- [Work item]:
Taking the line that contains "Definition lowest : priority_t" as the first, copy exactly every line through the last line of the records, and nothing else.

- [Dataset]:
"""

(** * The µOS++ mutex (os-mutex.cpp): a shallow embedding and its properties

    The development follows [os::rtos::mutex] as written in the source:
    [_init], [_try_lock], [lock], [try_lock], [timed_lock], [unlock],
    [prio_ceiling] (get and set), [consistent] and [reset].

    Threads live in a store indexed by their address; the mutex keeps the
    address of its owner and the addresses of the waiting threads.  A
    dereference of an address that is not in the store has no defined
    behaviour in C++ and is a fault ([None]) here. *)

From stdpp Require Import gmap list.
From Stdlib Require Import ZArith.

Open Scope Z_scope.

(** ** Results *)

(** [result_t]: [result::ok] and the POSIX error numbers the mutex uses.
    Two constructors are two different numbers. *)
Inductive result_t : Type :=
| ok
| EPERM
| EINVAL
| EAGAIN
| EDEADLK
| ETIMEDOUT
| EINTR
| EOWNERDEAD
| ENOTRECOVERABLE
| ENOTSUP.

#[global] Instance result_t_eq_dec : EqDecision result_t.
Proof. solve_decision. Defined.

(** [<errno.h>] has [#define EWOULDBLOCK EAGAIN]: the two names are one
    number, and a comparison with [EWOULDBLOCK] is a comparison with
    [EAGAIN]. *)
Definition EWOULDBLOCK : result_t := EAGAIN.

(** ** Threads *)

(** The address of a thread object. *)
Definition tid : Type := nat.

(** [thread::priority_t] is [uint8_t]; priorities are only copied and
    compared by the mutex, never computed with, so they are kept as the
    integers they denote.  Higher values are higher priorities. *)
Definition priority_t : Type := Z.

Module priority.
Definition none : priority_t := 0.
Definition idle : priority_t := Z.shiftl 1 4.
Definition lowest : priority_t := Z.shiftl 2 4.
Definition low : priority_t := Z.shiftl 2 4.
Definition below_normal : priority_t := Z.shiftl 4 4.
Definition normal : priority_t := Z.shiftl 6 4.
Definition above_normal : priority_t := Z.shiftl 8 4.
Definition high : priority_t := Z.shiftl 10 4.
Definition realtime : priority_t := Z.shiftl 12 4.
Definition highest : priority_t := Z.shiftl (13 + 1) 4 - 1.
Definition isr : priority_t := Z.shiftl (14 + 1) 4 - 1.
Definition error : priority_t := Z.shiftl (15 + 1) 4 - 1.
End priority.

(** [thread::state].  The waiting lists move a thread between [waiting]
    and [ready]. *)
Inductive state_t : Type :=
| undefined
| inactive
| ready
| running
| waiting
| terminated
| destroyed.

(** The members of [thread] the mutex reads and writes. *)
Record thread : Type := mk_thread {
  prio_ : priority_t;
  interrupted_ : bool;
  acquired_mutexes_ : Z;
  sched_state_ : state_t
}.

(** [std::size_t], the type of [acquired_mutexes_], has a width fixed by
    the platform. *)
Class Platform : Type := { size_t_bits : N }.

"""

- [Exercise output]:
Definition lowest : priority_t := Z.shiftl 2 4.
Definition low : priority_t := Z.shiftl 2 4.
Definition below_normal : priority_t := Z.shiftl 4 4.
Definition normal : priority_t := Z.shiftl 6 4.
Definition above_normal : priority_t := Z.shiftl 8 4.
Definition high : priority_t := Z.shiftl 10 4.
Definition realtime : priority_t := Z.shiftl 12 4.
Definition highest : priority_t := Z.shiftl (13 + 1) 4 - 1.
Definition isr : priority_t := Z.shiftl (14 + 1) 4 - 1.
Definition error : priority_t := Z.shiftl (15 + 1) 4 - 1.
End priority.

(** [thread::state].  The waiting lists move a thread between [waiting]
    and [ready]. *)
Inductive state_t : Type :=
| undefined
| inactive
| ready
| running
| waiting
| terminated
| destroyed.

(** The members of [thread] the mutex reads and writes. *)
Record thread : Type := mk_thread {
  prio_ : priority_t;
  interrupted_ : bool;
  acquired_mutexes_ : Z;
  sched_state_ : state_t
}.

(** [std::size_t], the type of [acquired_mutexes_], has a width fixed by
    the platform. *)
Class Platform : Type := { size_t_bits : N }.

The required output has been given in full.